Thomson et al. 2012, have demonstrated that the hemolytic activity of Bcc, which is mediated by a toxin, was associated with the virulence in these bacteria [13]. The effect of S. aureus in Bcc hemolytic activity observed in our work, suggests that this interaction is imparting changes in Bcc virulence.

Our data revealed that regarding hemolytic activity the interaction of S. aureus-Bcc depends on the S. aureus strain and the Bcc species. MSSA LS1 increased the Bcc hemolytic activity, while MRSA USA300′s activity could not be differentiated due to this strain’s intrinsic hemolysis. The impact of LS1 on hemolysis was observed with Bm249 and BcFFH2055 but not with BcJ2315. The effect of S. aureus LS1 on Bcc hemolytic activity adds a novel aspect to those reported by Ji et al.[11], who showed that S. aureus secreted products suppressed the pro-inflammatory response in host cells induced by B. cenocepacia.

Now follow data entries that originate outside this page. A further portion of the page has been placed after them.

(** * AI Wargame: board rules and minimax search

    A shallow embedding of [ai_wargame_skeleton.py]: the unit tables, the
    board with its legality predicates and action resolvers, the move
    generator, the three heuristics and the minimax search, followed by
    the properties the specification states about them.

    Python integers are unbounded and are modelled by [Z].  The board is
    the list of rows the source keeps ([list[list[Unit | None]]]), read
    and written by index.  Methods that mutate the game take the game
    and return the new one.  A method that dereferences a cell it
    assumes occupied returns [option]: [None] stands for the
    [AttributeError] the source would raise on an empty cell.

    The text the methods build ([to_string], [from_string]) is modelled
    on [string]; the keyboard is the list of the lines typed.  The trace
    file, the console, the broker and the command line are left out. *)

From Stdlib Require Import ZArith Lia Bool QArith Ascii.
From stdpp Require Import base option list gmap strings pretty.

#[local] Open Scope Z_scope.

(** ** Constants, enumerations *)

Definition MAX_HEURISTIC_SCORE : Z := 2000000000.
Definition MIN_HEURISTIC_SCORE : Z := -2000000000.

Inductive UnitType := AI | Tech | Virus | Program | Firewall.
Inductive Player := Attacker | Defender.
Inductive GameType :=
  AttackerVsDefender | AttackerVsComp | CompVsDefender | CompVsComp.

#[global] Instance UnitType_eq_dec : EqDecision UnitType.
Proof. solve_decision. Defined.
#[global] Instance Player_eq_dec : EqDecision Player.
Proof. solve_decision. Defined.

(** [UnitType.value]: the position of the type in the two tables. *)
Definition UnitType_value (t : UnitType) : nat :=
  match t with AI => 0 | Tech => 1 | Virus => 2 | Program => 3 | Firewall => 4 end%nat.

Definition Player_next (p : Player) : Player :=
  match p with Attacker => Defender | Defender => Attacker end.

(** ** Unit *)

Record Unit := mkUnit { player : Player; type : UnitType; health : Z }.

#[global] Instance Unit_eq_dec : EqDecision Unit.
Proof. solve_decision. Defined.

Definition damage_table : list (list Z) :=
  [ [3;3;3;3;1];
    [1;1;6;1;1];
    [9;6;1;6;1];
    [3;3;3;3;1];
    [1;1;1;1;1] ].

Definition repair_table : list (list Z) :=
  [ [0;1;1;0;0];
    [3;0;0;3;3];
    [0;0;0;0;0];
    [0;0;0;0;0];
    [0;0;0;0;0] ].

(** [table[a.value][b.value]]; both indices are always below 5. *)
Definition table_entry (tbl : list (list Z)) (a b : UnitType) : Z :=
  (tbl !!! UnitType_value a) !!! UnitType_value b.

Definition Unit_is_alive (u : Unit) : bool := 0 <? health u.

Definition with_health (u : Unit) (h : Z) : Unit :=
  mkUnit (player u) (type u) h.

Definition Unit_mod_health (u : Unit) (health_delta : Z) : Unit :=
  let h := health u + health_delta in
  if h <? 0 then with_health u 0
  else if 9 <? h then with_health u 9
  else with_health u h.

Definition Unit_damage_amount (self target : Unit) : Z :=
  let amount := table_entry damage_table (type self) (type target) in
  if health target - amount <? 0 then health target else amount.

Definition Unit_repair_amount (self target : Unit) : Z :=
  let amount := table_entry repair_table (type self) (type target) in
  if 9 <? health target + amount then 9 - health target else amount.

(** ** Coord and CoordPair *)

Record Coord := mkCoord { row : Z; col : Z }.
Record CoordPair := mkCoordPair { src : Coord; dst : Coord }.

#[global] Instance Coord_eq_dec : EqDecision Coord.
Proof. solve_decision. Defined.
#[global] Instance CoordPair_eq_dec : EqDecision CoordPair.
Proof. solve_decision. Defined.

(** [range(a, b)]. *)
Definition range (a b : Z) : list Z := seqZ a (b - a).

Definition Coord_iter_range (c : Coord) (dist : Z) : list Coord :=
  r ← range (row c - dist) (row c + 1 + dist);
  k ← range (col c - dist) (col c + 1 + dist);
  [mkCoord r k].

Definition Coord_iter_adjacent (c : Coord) : list Coord :=
  [ mkCoord (row c - 1) (col c);
    mkCoord (row c) (col c - 1);
    mkCoord (row c + 1) (col c);
    mkCoord (row c) (col c + 1) ].

Definition CoordPair_iter_rectangle (p : CoordPair) : list Coord :=
  r ← range (row (src p)) (row (dst p) + 1);
  k ← range (col (src p)) (col (dst p) + 1);
  [mkCoord r k].

Definition CoordPair_from_dim (dim : Z) : CoordPair :=
  mkCoordPair (mkCoord 0 0) (mkCoord (dim - 1) (dim - 1)).

(** ** Options, Stats, Game *)

(** [max_depth] is the natural number the search counts down to 0;
    [max_time] and the clock readings are the rationals the floats
    denote; [max_turns] and [heuristic] may be [None] as in the source. *)
Record Options := mkOptions {
  dim : Z;
  max_depth : nat;
  min_depth : nat;
  max_time : Q;
  game_type : GameType;
  alpha_beta : bool;
  max_turns : option Z;
  randomize_moves : bool;
  broker : option string;
  heuristic : option string
}.

Definition default_Options : Options :=
  mkOptions 5 4 2 (5 # 1) AttackerVsDefender true (Some 100) true None (Some "e0"%string).

Record Stats := mkStats {
  evaluations_per_depth : gmap Z Z;
  total_seconds : Q
}.

Record Game := mkGame {
  board : list (list (option Unit));
  next_player : Player;
  turns_played : Z;
  options : Options;
  stats : Stats;
  _attacker_has_ai : bool;
  _defender_has_ai : bool
}.

Definition with_board (g : Game) (b : list (list (option Unit))) : Game :=
  mkGame b (next_player g) (turns_played g) (options g) (stats g)
         (_attacker_has_ai g) (_defender_has_ai g).

Definition is_valid_coord (g : Game) (coord : Coord) : bool :=
  if (row coord <? 0) || (dim (options g) <=? row coord)
     || (col coord <? 0) || (dim (options g) <=? col coord)
  then false else true.

(** [self.board[coord.row][coord.col]] for a non-negative index pair.  On
    a board of [dim] rows of [dim] cells every valid coordinate has its
    cell; a missing cell (an [IndexError] in the source) reads as empty
    here and is excluded by [wf_game] where it matters. *)
Definition board_cell (b : list (list (option Unit))) (coord : Coord) : option Unit :=
  r ← b !! Z.to_nat (row coord); mjoin (r !! Z.to_nat (col coord)).

Definition get (g : Game) (coord : Coord) : option Unit :=
  if is_valid_coord g coord then board_cell (board g) coord else None.
(* ===== verification/Prelude.v ===== *)
(** * Rochallor: a verification library for the TypeScript packages

    Rochallor is a workflow engine with a visual modeller, worker SDKs and a
    monitor.  This library covers the packages written in TypeScript:
    workflow-modeller (the editor of workflow definitions), workflow-sdk-node
    (the library a worker runs jobs with), workflow-monitor-bff (the API
    behind the monitor), workflow-monitor (its pages) and the load tests of
    perf, and of the engine, which is written in Go, the code that decides whether
    an uploaded definition is accepted.  Definitions carry the names of the functions and types they model;
    paths below are relative to src/.

    ** How the parts interact

    The modeller keeps one workflow definition in a store.  Its actions edit
    it (store/workflowStore.ts over domain/*.ts), import and export it as JSON
    (io/), keep drafts in local storage, validate it (domain/validate.ts, with
    the expression language of domain/expression/) and upload it to the engine
    (engine/client.ts).  A worker polls the engine for jobs, or takes them
    from Kafka, keeps the lease of a polled job alive, runs the handler of the
    job's type and delivers its outcome with retries.  The monitor API reads
    the tables the engine writes; the pages of the monitor call it, keep their
    filters in the location and link to each other.

    ** The files

    - [Prelude]: notation, tactics, hint databases, lemmas on texts and lists.
    - [JsObject]: JavaScript objects as ordered association lists with the key
      order and the prototype key of the language; JSON values; numbers.
    - [Types]: steps, definitions, diagnostics (domain/types.ts,
      domain/schema.ts); two definitions used as concrete inputs.
    - [Graph], [Rename], [RenameValid]: domain/graph.ts, domain/rename.ts.
    - [Walk]: the worklist walk and the coloured depth-first search the
      validator uses, with their specifications (what is reached, what is on a
      cycle); [Expr], [Peg], [PegFuel], [Lint],
      [Duration]: the expression language (parser.ts,
      parser.generated.ts, lint.ts) and the id and duration patterns;
      [PegError]: the generated parser with the state it keeps for its errors,
      their text and location.
    - [Validate]: every check of domain/validate.ts; [WellFormed]: what a valid
      definition is, stated without the checks; [ValidateProps]: they agree.
    - [Schema]: the zod schemas as decoders of JSON values, with the encoders
      that are their inverses; [ImportExport]: io/import.ts, io/export.ts.
    - [Store], [StoreProps], [StoreInv]: the state, its actions and what they
      keep of the steps; [History]: the store inside the middleware that keeps
      its undo history, with the shortcuts of Toolbar.tsx; its last part puts
      the stored drafts and the answers of the engine beside it (the workspace)
      and has the reachable states of the whole; [Persist]: what the persistence
      middleware keeps of the store over a restart.
    - [Engine], [Drafts]: engine/client.ts with the actions that await it;
      io/drafts.ts.
    - [Layout], [Canvas]: canvas/layout.ts and canvas/Canvas.tsx, the graph
      given to the layout engine, the layout effect, whose dependencies are
      compared by the identity of the objects, and the handlers of the canvas; [DeleteDialog], [StepEdits], [Forms], [TableForm], [Inspector]:
      deleting a step, the forms of panels/property-forms/, the property panel
      and the palette; [Dialogs]: panels/useDialogs.tsx.
    - [JsonEditor], [EngineBrowser], [DraftsDialog], [Panels] (import, export
      and settings), [Toolbar], [ValidationPanel], [App]: the other panels and
      the shell, each a record of the component's state with a step function
      over its events; effects that follow a render are part of the step;
      [Platform]: platform/contracts.ts as a class, with platform/web.ts and
      platform/desktop.ts as its instances.
    - [GoDefinition]: the engine's decoding and validation of a
      definition (workflow-engine/internal/definition/), numbers read from the
      text JSON.stringify writes; [Drift]: the script
      scripts/drift-check.ts that compares it with the editor's validator, and
      the handler of an upload.
    - [Utc]: the calendar of [Date], timestamps (common/utils/utc-timestamp.ts).
    - [Backoff], [Callback]: retry/backoff.ts with
      runner/deduplication_cache.ts, handler/registry.ts and runner/callback.ts.
    - [Lease]: runner/heartbeat.ts as a state machine over timed events;
      [Runner]: runner/runner.ts, a dispatch with what happens to the lease or
      the signal while the handler runs and around every attempt; [Kafka], [KafkaProps]: runner/kafka_runner.ts
      as a machine over the callbacks of the client and the continuations of
      its works, with the trace that broker and engine see; [Transport]:
      client/rest.ts, client/grpc.ts and the gauges of metrics/metrics.ts.
    - [Cursor], [Paging], [Conditions]: cursors, keyset pagination over an
      ordered table, and the numbered conditions of a query, shared by all
      lists of the API; [Instances], [InstancesProps], [Executions]: the lists
      of process instances and of the step executions of one; [Context]: the
      detail of an instance and what it waits for (modules/process-instances/).
    - [Incidents], [IncidentsProps]: modules/incidents/; [Overview],
      [OverviewProps]: modules/overview/; [Variables]: modules/process-variables/,
      modules/workflow-definitions/, the configuration and readiness of
      app.ts and common/database/monitor-database.ts.
    - [UrlParams]: URLSearchParams and encodeURIComponent; [ListFilters]:
      routes/listFilters.ts; [SavedFilters], [SavedFiltersProps]:
      saved-filter-storage.ts and SavedFilters.tsx with the storage other tabs
      share; [Routes], [RoutesProps]: App.tsx and the list pages, from the
      location a page pushes to the filters the API reads from it; [ListViews]:
      what those pages show of their queries; [MonitorApi]: the controllers and
      the status codes between a query of the API and the screen of a page.
    - [InstancePage], [InstancePageProps]: routes/ProcessInstanceRoute.tsx, its
      pages of executions, links and refresh; [InstanceView]: what it shows of
      its state and queries; [Diagram]: the edges and labels of
      ExecutionDiagram.tsx, its layout effect and what it draws; [Comparison]:
      process-variables/SnapshotComparison.tsx; [Timeline]: times on the pages;
      [InstancePanels]: ExecutionContextPanel.tsx and the inspector of recorded
      variables.
    - [Report]: perf/lib/report.js, from the evidence to the verdict;
      [LoadTest]: the scenarios of perf/scenarios/ at both wires.

    ** What the theorems show

    - Validation: no error is reported exactly for well-formed definitions; a
      cycle warning exactly for a cycle; rename keeps valid definitions valid,
      reaches every reference and can be undone.  The drift guard reports a
      drift exactly for the definitions the editor accepts and the engine does
      not, which are characterised; there are some.
    - Editing: in every reachable state, drafts and accepted engine answers
      included, deletes and renames succeed; a delete changes exactly the
      references to the deleted step, a new step always gets a free id, the dirty
      flag follows edits; the undo history refines a
      timeline of at most a hundred other definitions, a run of edits is undone
      and redone exactly, and a restart restores what is kept.
    - Texts: export and import, embedded layouts and drafts round trip; what an
      import accepts satisfies the schema; the expression parser terminates, and its
      errors say what is true of the text: nothing that is expected stands at
      their offset.
    - Workers: a lease once lost is never revived, and every attempt of a
      callback finds the owning signal alive; Kafka offsets are committed only for handled records by
      the current owner, and redelivered records are silent; polling is bounded
      and an abort is final; delivery returns exactly when acknowledged.
    - Monitor API: following cursors covers exactly the matching instances,
      executions, incidents, definition versions and steps, when their times
      are whole milliseconds; what the pages of instances leave out otherwise is
      characterised; the reason shown for a step is exactly the evidence in the
      tables.
    - Monitor pages (over tables with times of whole milliseconds where lists
      are followed): every number of the overview page is the number of instances
      its link opens; no list page is silent, and what it shows is the answer of
      the last fetch that succeeded; a saved filter is accepted by the API and opens what its
      location asked for; saving keeps what other tabs saved; filters and links
      survive the location; a link to an incident is shown exactly when the
      incident exists; the history of executions shows the pages of the API; a
      refresh after the first load ends with the final history; every link on the page of an instance
      opens; the breadcrumb and the sections fit the page at every location; a
      placement that comes late is dropped; the diagram has the edges of the
      modeller's graph, but calls the ones into a join by a name of their own; a comparison lists exactly the differences and its
      limits are exact.
    - Editor: connecting and deleting on the canvas change exactly what they
      show, the layout engine gets a connected graph and never overwrites a
      stored position, the layout settles exactly when there are steps; the forms commit exactly what they display; every prompt
      is resolved once, at most one upload runs, an engine that answers in
      order is listed faithfully; a text in the JSON editor is applied whole or
      not at all; the drafts on display are the stored ones.
    - Transports: a unary call settles with the first thing that happens to it
      and leaves no listener behind, and when it is cancelled is characterised; the gauges count the pending callbacks.
    - Load tests: a run passes only on clean evidence and, with a baseline, only
      without a regression; an iteration of thousand-concurrent loses a workflow
      only by a body that cannot be read; the teardown drains what waits and counts what is open.
    - Some theorems state defects of the code: a rename in a definition with a
      step of unknown type, an edit made or a workflow started during an
      upload, instances skipped between pages when start times have
      microseconds, a comparison that cannot be rendered for a variable named
      like an inherited method, a page that is left empty by a malformed address,
      definitions the editor accepts and the engine refuses, cells of a decision
      table that overwrite the rules moved under them, a history the first load of a page can leave
      behind, an empty canvas that never settles, transformations that cannot be
      added, branches lost by an edit, a search that shows the wrong page, and
      pages skipped while their tasks are completed.

    ** Interfaces

    What is outside the packages is a class, with the documented behaviour the
    theorems rely on, if any, as a second class of laws and an instance that
    satisfies them: [JsonText]
    (JSON.parse, JSON.stringify, safeParse), [Utf8Text], [DateText],
    [Postgres] (collation and reading of timestamps), [SqlText] (lower),
    [Sha256], [TemporalLibrary] and [PersistLibrary] (the middlewares of the
    store), [Tauri] (files and dialogs of the desktop), [DriftEnv] (the files and
    processes of the drift guard), [Coordinates] and [ElkLibrary] (the layout
    library of the monitor), [InputLibrary] (uncontrolled text fields), [NestErrors] (the body of an exception), [QueryLibrary] (what is
    kept of a query) and [FetchLibrary] (its fetches over time: a refetch
    replaces the one that runs, unless there is no data yet), [Wire] (a response of the load tests); fetch,
    the gRPC stub, the Kafka client and the generated decoder are arguments.

    ** Bounds

    Strings have units below 256.  The expression parser runs with fuel
    [length + 1], which [PegFuel] proves is never exhausted; the worklist walk
    with one more than the ids it starts from and all targets of all steps
    ([walk_fuel]), the depth-first search with one more than the number of
    steps; the search for a free suffix with one more
    than the number of steps; the year of a day with 40 steps, enough for the
    years 0 to 9999; pages with one more than the number of rows; the check of
    the limits of a comparison with two more than the values it may visit.
    Each has the theorem that it suffices.  Loops that wait for the outside (delivery,
    heartbeat, polling) consume a list of answers or events instead.

    ** Not modelled

    React markup and styles beyond what the theorems are about; the drag state of
    the canvas library and the placement of nodes, which the layout library
    computes; the wiring of the frameworks and the code generated for the wire
    formats; the printing of a syntax error over its source, which nothing calls;
    the cache of the query library beyond the data, error and running fetch of a
    query; overflow and underflow in the figures of a load test, and the request
    texts of the load tests; of the engine everything but
    the path of an upload, and the SDKs in other languages.  These are other
    languages, third-party code or presentation without state of its own. *)

From stdpp Require Export base tactics strings list gmap pretty option.
From Stdlib Require Export ZArith Ascii String.
From stdpp Require Export strings.
(* ===== verification/JsObject.v ===== *)
(** * JavaScript objects used as dictionaries, and JSON values

    An object is the list of its own enumerable properties in the order
    [Object.keys] gives: array-index keys ascending first, then the other
    keys in insertion order.  [obj_set] is what a spread with a computed key
    and [Object.fromEntries] do (CreateDataProperty); [obj_assign] is
    [o[k] = v], which leaves the own properties alone for the key
    [__proto__]. *)

From S2P Require Import Prelude.

Abbreviation obj V := (list (string * V)).

(** ** Array-index keys: canonical decimals below 2^32 - 1 *)

Definition digit_val (c : ascii) : option N :=
  let n := Ascii.N_of_ascii c in
  if (N.leb 48 n && N.leb n 57)%bool then Some (n - 48)%N else None.

Fixpoint digits_val (acc : N) (s : string) : option N :=
  match s with
  | EmptyString => Some acc
  | String c s' => match digit_val c with
                   | Some d => digits_val (acc * 10 + d)%N s'
                   | None => None
                   end
  end.

Definition array_index (k : string) : option N :=
  match k with
  | EmptyString => None
  | String c s' =>
      if Ascii.eqb c (chr 48) then (if String.eqb s' EmptyString then Some 0%N else None)
      else match digits_val 0 k with
           | Some n => if N.ltb n 4294967295 then Some n else None
           | None => None
           end
  end.

(** [key_before k k']: a new key [k] is placed in front of the existing [k']. *)
Definition key_before (k k' : string) : bool :=
  match array_index k, array_index k' with
  | Some n, Some m => N.ltb n m
  | Some _, None => true
  | None, _ => false
  end.

(** ** Operations *)

Section objects.
Context {V : Type}.
Implicit Types (o : obj V) (k : string) (v : V).

Definition obj_keys o : list string := o.*1.
Definition obj_values o : list V := o.*2.

Fixpoint obj_get o k : option V :=
  match o with
  | [] => None
  | (k', v) :: o' => if String.eqb k k' then Some v else obj_get o' k
  end.

Definition obj_has o k : bool := match obj_get o k with Some _ => true | None => false end.

Fixpoint obj_insert_new k v o : obj V :=
  match o with
  | [] => [(k, v)]
  | (k', v') :: o' => if key_before k k' then (k, v) :: o else (k', v') :: obj_insert_new k v o'
  end.

Fixpoint obj_replace k v o : obj V :=
  match o with
  | [] => []
  | (k', v') :: o' => if String.eqb k k' then (k', v) :: o' else (k', v') :: obj_replace k v o'
  end.

(** [{ ...o, [k]: v }] *)
Definition obj_set k v o : obj V := if obj_has o k then obj_replace k v o else obj_insert_new k v o.

(** [o[k] = v] *)
Definition obj_assign k v o : obj V := if String.eqb k "__proto__" then o else obj_set k v o.

(** [delete o[k]], and the rest pattern [{ k, ...rest } = o]. *)
Definition obj_delete k o : obj V := List.filter (λ p, negb (String.eqb k p.1)) o.

(** [Object.fromEntries(entries)] *)
Definition obj_from_entries (l : list (string * V)) : obj V :=
  fold_left (λ o p, obj_set p.1 p.2 o) l [].

(** [{ ...a, ...b }] *)
Definition obj_spread (a b : obj V) : obj V := fold_left (λ o p, obj_set p.1 p.2 o) b a.

(** The order invariant of [Object.keys]: no key twice, and no key placed
    after one it would have been inserted in front of. *)
Fixpoint keys_ok (ks : list string) : bool :=
  match ks with
  | [] => true
  | k :: ks' => negb (includes ks' k) && forallb (λ k', negb (key_before k' k)) ks' && keys_ok ks'
  end.

Definition obj_wf o : bool := keys_ok (obj_keys o).

End objects.

(** The members every object inherits: functions, and the prototype itself. *)
Definition PROTOTYPE_METHODS : list string :=
  ["constructor"; "__defineGetter__"; "__defineSetter__"; "hasOwnProperty"; "__lookupGetter__"; "__lookupSetter__";
   "isPrototypeOf"; "propertyIsEnumerable"; "toString"; "valueOf"; "toLocaleString"].

Definition inherited (k : string) : bool := includes PROTOTYPE_METHODS k || String.eqb k "__proto__".

(** [k in o] *)
Definition obj_in {V} (k : string) (o : obj V) : bool := obj_has o k || inherited k.

(** ** JSON values *)

(** A finite JS number: the value [mant * 2^expo].  Every double that is not
    NaN or infinite is one of these. *)
Record jsnum := JsNum { mant : Z; expo : Z }.

Definition num_is_int (n : jsnum) : bool :=
  if (0 <=? expo n)%Z then true else (mant n mod 2 ^ (- expo n) =? 0)%Z.

Definition num_of_Z (z : Z) : jsnum := JsNum z 0.

#[global] Unset Elimination Schemes.
Inductive json :=
| JNull
| JBool (b : bool)
| JNum (n : jsnum)
| JStr (s : string)
| JArr (l : list json)
| JObj (o : list (string * json)).
#[global] Set Elimination Schemes.

(** [Boolean(v)]. *)
Definition truthy_json (v : json) : bool :=
  match v with
  | JNull => false
  | JBool b => b
  | JNum n => negb (mant n =? 0)%Z
  | JStr s => truthy_str s
  | JArr _ | JObj _ => true
  end.

Definition is_array (v : json) : bool := match v with JArr _ => true | _ => false end.

(** ** Induction on JSON values *)

Section json_ind.
Context (P : json → Prop).
Context (Pnull : P JNull) (Pbool : ∀ b, P (JBool b)) (Pnum : ∀ n, P (JNum n)) (Pstr : ∀ s, P (JStr s)).
Context (Parr : ∀ l, Forall P l → P (JArr l)) (Pobj : ∀ o, Forall (λ p, P p.2) o → P (JObj o)).

Fixpoint json_ind (v : json) : P v :=
  match v with
  | JNull => Pnull
  | JBool b => Pbool b
  | JNum n => Pnum n
  | JStr s => Pstr s
  | JArr l => Parr l ((fix go l : Forall P l :=
      match l with [] => List.Forall_nil _ | x :: l => List.Forall_cons _ x l (json_ind x) (go l) end) l)
  | JObj o => Pobj o ((fix go o : Forall (λ p, P p.2) o :=
      match o with [] => List.Forall_nil _ | p :: o => List.Forall_cons _ p o (json_ind p.2) (go o) end) o)
  end.
End json_ind.

(** ** Lemmas on objects *)

Lemma keys_ok_cons k ks :
  keys_ok (k :: ks) = true ↔
  k ∉ ks ∧ (∀ k', k' ∈ ks → key_before k' k = false) ∧ keys_ok ks = true.
Proof.
  simpl. rewrite !andb_true_iff, negb_true_iff, includes_false, forallb_forall.
  setoid_rewrite <- list_elem_of_In. setoid_rewrite negb_true_iff. naive_solver.
Qed.

Lemma keys_ok_NoDup ks : keys_ok ks = true → NoDup ks.
Proof.
  induction ks as [|k ks IH]; [by constructor|]. rewrite keys_ok_cons.
  intros (? & _ & ?). constructor; auto.
Qed.

Lemma keys_ok_sublist ks ks' : sublist ks ks' → keys_ok ks' = true → keys_ok ks = true.
Proof.
  induction 1 as [|k ks ks' H IH|k ks ks' H IH]; [done| |].
  - rewrite !keys_ok_cons. intros (Hn & Hb & ?).
    pose proof (sublist_submseteq _ _ H) as Hs.
    split_and!; eauto using elem_of_submseteq.
  - rewrite keys_ok_cons. naive_solver.
Qed.

Section object_lemmas.
Context {V : Type}.
Implicit Types (o : obj V) (k : string) (v : V).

On the other hand, it is widely known that extracellular products mediate communication between bacteria and this communication results in positive or negative interactions that modify different aspects of bacterial behavior like biofilm formation, antibiotic resistance profiles, expression of virulence factors, etc. [10, 15]. Using simple assays like colony removal and CFCM hemolysis assays, we have shown that S. aureus potentiates Bcc hemolytic activity by means extracellular products. We also found that this potentiation occurs when S. aureus is grown in enriched culture media like TSB or BHI suggesting that extracellular products involved in Bcc hemolytic potentiation are produced and released under specific growth conditions.

Probably the most studied and characterized extracellular compound produced by S. aureus is α-toxin [16,17,18,19]. This exoprotein is expressed in most S. aureus strains and is up-regulated by the agr regulatory locus. The inclusion of S. aureus mutants USA300∆hla and S. aureus LS1∆agr in the assays originally aimed to reveal if extracellular compounds involved in hemolytic Bcc potentiation are related to α-toxin. We observed that CFCM from S. aureus LS1∆agr and USA300∆hla, did not increase Bcc’s hemolytic activity Overall the results obtained allow us to propose that the increase in hemolytic activity of Bcc caused by S. aureus is mediated in part by extracellular compounds that are regulated by the agr regulatory locus.

The complexity of microbial infections in CF patients requires more research focusing on bacteria interactions for a better understanding of co-infections. Even though deeper studies are necessary, the finding that S. aureus extracellular compounds potentiate Bcc’s hemolytic activity contributes to the knowledge of the complex disease state in CF.